Task brief:
Look through the listing underneath for "kBadRecordChecksum", and copy every line that has it.

Supplied records:

(** ** [ReadRecord] *)

Definition hash_reset (r : Reader) : Reader :=
  set_hash_state r ((λ _, []) <$> hash_state_ r).
Definition hash_update (r : Reader) (d : bytes) : Reader :=
  set_hash_state r ((λ h, h ++ d) <$> hash_state_ r).
Definition hash_digest (r : Reader) : option Z := XXH3_64bits <$> hash_state_ r.

(** The locals of the loop of [ReadRecord] that survive an iteration. *)
Record Locals := mkLocals {
  in_fragmented_record : bool;
  prospective_record_offset : Z;
  scratch : bytes;
  fragment_ : bytes;
  record_checksum : option Z
}.

(** Either the function returns (whether it read a record, and which), or the
    [while (true)] loop goes round again. *)
Inductive Outcome :=
  | Return (ret : bool) (record : bytes)
  | Again.

Definition strict_mode (mode : WALRecoveryMode) : bool :=
  bool_decide (mode = kAbsoluteConsistency) || bool_decide (mode = kPointInTimeRecovery).

Definition set_scratch (l : Locals) (b : bytes) : Locals :=
  mkLocals (in_fragmented_record l) (prospective_record_offset l) b (fragment_ l) (record_checksum l).
Definition set_in_fragment (l : Locals) (b : bool) : Locals :=
  mkLocals b (prospective_record_offset l) (scratch l) (fragment_ l) (record_checksum l).
Definition set_prospective (l : Locals) (off : Z) : Locals :=
  mkLocals (in_fragmented_record l) off (scratch l) (fragment_ l) (record_checksum l).
Definition set_record_checksum (l : Locals) (c : option Z) : Locals :=
  mkLocals (in_fragmented_record l) (prospective_record_offset l) (scratch l) (fragment_ l) c.

(** [ReportCorruption(scratch->size(), ...)] when a fragmented record is
    dropped: the tail shared by [kBadRecord] and the bad length/checksum cases. *)
Definition drop_fragmented (r : Reader) (l : Locals) : Reader * Locals :=
  if in_fragmented_record l then
    (ReportCorruption r (Zlen (scratch l)) "error in middle of record",
     set_scratch (set_in_fragment l false) [])
  else (r, l).

(** The [kEof] case, also taken by [kBadHeader] and [kOldRecord]. *)
Definition on_eof (mode : WALRecoveryMode) (r : Reader) (l : Locals) : Outcome * Reader * Locals :=
  if in_fragmented_record l then
    let r := if strict_mode mode
             then ReportCorruption r (Zlen (scratch l)) "error reading trailing data" else r in
    (Return false [], r, set_scratch l [])
  else (Return false [], r, l).

Definition on_full (want : bool) (physical_record_offset : Z) (r : Reader) (l : Locals) :
    Outcome * Reader * Locals :=
  let r := if in_fragmented_record l && negb (Zlen (scratch l) =? 0)
           then ReportCorruption r (Zlen (scratch l)) "partial record without end(1)" else r in
  let l := match uncompress_ r with
           | None => if want then set_record_checksum l (Some (XXH3_64bits (fragment_ l))) else l
           | Some _ => l
           end in
  let l := set_scratch (set_prospective l physical_record_offset) [] in
  let r := set_first_record_read (set_last_record_offset r (prospective_record_offset l)) in
  (Return true (fragment_ l), r, l).

Definition on_first (want : bool) (physical_record_offset : Z) (r : Reader) (l : Locals) :
    Outcome * Reader * Locals :=
  let r := if in_fragmented_record l && negb (Zlen (scratch l) =? 0)
           then hash_reset (ReportCorruption r (Zlen (scratch l)) "partial record without end(2)")
           else r in
  let r := if want then hash_update r (fragment_ l) else r in
  let l := set_scratch (set_prospective l physical_record_offset) (fragment_ l) in
  (Again, r, set_in_fragment l true).

Definition on_middle (want : bool) (r : Reader) (l : Locals) : Outcome * Reader * Locals :=
  if negb (in_fragmented_record l) then
    (Again, ReportCorruption r (Zlen (fragment_ l)) "missing start of fragmented record(1)", l)
  else
    let r := if want then hash_update r (fragment_ l) else r in
    (Again, r, set_scratch l (scratch l ++ fragment_ l)).

Definition on_last (want : bool) (r : Reader) (l : Locals) : Outcome * Reader * Locals :=
  if negb (in_fragmented_record l) then
    (Again, ReportCorruption r (Zlen (fragment_ l)) "missing start of fragmented record(2)", l)
  else
    let r := if want then hash_update r (fragment_ l) else r in
    let l := if want then set_record_checksum l (hash_digest r) else l in
    let l := set_scratch l (scratch l ++ fragment_ l) in
    let r := set_first_record_read (set_last_record_offset r (prospective_record_offset l)) in
    (Return true (scratch l), r, l).

Definition on_set_compression (physical_record_offset : Z) (r : Reader) (l : Locals) :
    Outcome * Reader * Locals :=
  let r := if compression_type_record_read_ r
           then ReportCorruption r (Zlen (fragment_ l)) "read multiple SetCompressionType records"
           else r in
  let r := if first_record_read_ r
           then ReportCorruption r (Zlen (fragment_ l)) "SetCompressionType not the first record"
           else r in
  let l := set_scratch (set_prospective l physical_record_offset) [] in
  let r := set_last_record_offset r (prospective_record_offset l) in
  let '(s, ct, fragment) := CompressionTypeRecord.DecodeFrom ZSTD_Streaming_Supported (fragment_ l) in
  if negb (ok s) then
    (Again, ReportCorruption r (Zlen fragment) "could not decode SetCompressionType record", l)
  else (Again, InitCompression r ct, l).

Definition on_timestamp_size (physical_record_offset : Z) (r : Reader) (l : Locals) :
    Outcome * Reader * Locals :=
  let r := if in_fragmented_record l && negb (Zlen (scratch l) =? 0)
           then ReportCorruption r (Zlen (scratch l))
                  "user-defined timestamp size record interspersed partial record" else r in
  let l := set_scratch (set_prospective l physical_record_offset) [] in
  let r := set_last_record_offset r (prospective_record_offset l) in
  let '(s, sizes, fragment) := UserDefinedTimestampSizeRecord.DecodeFrom (fragment_ l) in
  if negb (ok s) then
    (Again, ReportCorruption r (Zlen fragment)
              "could not decode user-defined timestamp size record", l)
  else
    let '(s, r) := UpdateRecordedTimestampSize r sizes in
    if negb (ok s) then (Again, ReportCorruption r (Zlen fragment) (state_ s), l)
    else (Again, r, l).

(** [kBadRecordLen] (not at the end of the file) and [kBadRecordChecksum]. *)
Definition on_bad_body (mode : WALRecoveryMode) (record_type drop_size : Z)
    (r : Reader) (l : Locals) : Outcome * Reader * Locals :=
  if recycled_ r && bool_decide (mode = kTolerateCorruptedTailRecords) then
    (Return false [], r, set_scratch l [])
  else
    let r := if record_type =? kBadRecordLen
             then ReportCorruption r drop_size "bad record length"
             else ReportCorruption r drop_size "checksum mismatch" in
    let '(r, l) := drop_fragmented r l in (Again, r, l).

(** The [switch (record_type)]. *)
Definition ReadRecord_switch (mode : WALRecoveryMode) (want : bool)
    (physical_record_offset drop_size record_type : Z) (r : Reader) (l : Locals) :
    Outcome * Reader * Locals :=
  if (record_type =? kFullType) || (record_type =? kRecyclableFullType) then
    on_full want physical_record_offset r l
  else if (record_type =? kFirstType) || (record_type =? kRecyclableFirstType) then
    on_first want physical_record_offset r l
  else if (record_type =? kMiddleType) || (record_type =? kRecyclableMiddleType) then
    on_middle want r l
  else if (record_type =? kLastType) || (record_type =? kRecyclableLastType) then
    on_last want r l
  else if record_type =? kSetCompressionType then on_set_compression physical_record_offset r l
  else if (record_type =? kUserDefinedTimestampSizeType)
          || (record_type =? kRecyclableUserDefinedTimestampSizeType) then
    on_timestamp_size physical_record_offset r l
  else if record_type =? kBadHeader then
    let r := if strict_mode mode then ReportCorruption r drop_size "truncated header" else r in
    on_eof mode r l
  else if record_type =? kEof then on_eof mode r l
  else if (record_type =? kOldRecord) && negb (bool_decide (mode = kSkipAnyCorruptedRecords)) then
    on_eof mode r l
  else if (record_type =? kOldRecord) || (record_type =? kBadRecord) then
    let '(r, l) := drop_fragmented r l in (Again, r, l)
  else if (record_type =? kBadRecordLen) && eof_ r then
    let r := if strict_mode mode then ReportCorruption r drop_size "truncated record body" else r in
    (Return false [], r, l)
  else if (record_type =? kBadRecordLen) || (record_type =? kBadRecordChecksum) then
    on_bad_body mode record_type drop_size r l
  else
    (* The message names the number of the type. *)
    (Again,
     ReportCorruption r
       (Zlen (fragment_ l) + (if in_fragmented_record l then Zlen (scratch l) else 0))
       "unknown record type",
     set_scratch (set_in_fragment l false) []).

(** [while (true)]. [fuel] bounds the iterations; the physical reader is
    given the same fuel. *)
Fixpoint ReadRecord_loop (fuel : nat) (mode : WALRecoveryMode) (want : bool)
    (r : Reader) (l : Locals) : option (bool * bytes * Reader * Locals) :=
  match fuel with
  | O => None
  | S fuel =>
      let physical_record_offset := end_of_buffer_offset_ r - Zlen (buffer_ r) in
      match ReadPhysicalRecord (S fuel) r (fragment_ l) 0 want with
      | None => None
      | Some (p, r) =>
          let l := mkLocals (in_fragmented_record l) (prospective_record_offset l) (scratch l)
                     (pr_result p)
                     (match pr_checksum p with Some c => Some c | None => record_checksum l end) in
          match ReadRecord_switch mode want physical_record_offset (pr_drop_size p) (pr_type p) r l with
          | (Return ret record, r, l) => Some (ret, record, r, l)
          | (Again, r, l) => ReadRecord_loop fuel mode want r l
          end
      end
  end.

Definition ReadRecord (fuel : nat) (mode : WALRecoveryMode) (want : bool) (r : Reader) :
    option (bool * bytes * Reader * Locals) :=
  let r := if want then set_hash_state r (Some []) else r in
  let r := match uncompress_ r with
           | Some u => set_uncompress r (Some (UncompressReset u))
           | None => r
           end in
  ReadRecord_loop fuel mode want r (mkLocals false 0 [] [] None).

(** ** Resuming after the end of the file *)

(** [UnmarkEOFInternal]: the rest of a partially read block is appended to
    what is left in the buffer. *)
Definition UnmarkEOFInternal (r : Reader) : Reader :=
  let consumed_bytes := eof_offset_ r - Zlen (buffer_ r) in
  let remaining := kBlockSize - eof_offset_ r in
  let '(status, read_buffer, f) := Read (file_ r) remaining in
  let added := Zlen read_buffer in
  let r' := set_file r f (buffer_ r) (end_of_buffer_offset_ r + added) in
  if negb (ok status) then
    set_read_error (if 0 <? added then ReportDrop r' added status else r')
  else
    let r' := set_buffer r' (buffer_ r ++ read_buffer) in
    if added <? remaining then set_eof r' true (eof_offset_ r + added)
    else set_eof r' (eof_ r') 0.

Answer section:
(** [kBadRecordLen] (not at the end of the file) and [kBadRecordChecksum]. *)
  else if (record_type =? kBadRecordLen) || (record_type =? kBadRecordChecksum) then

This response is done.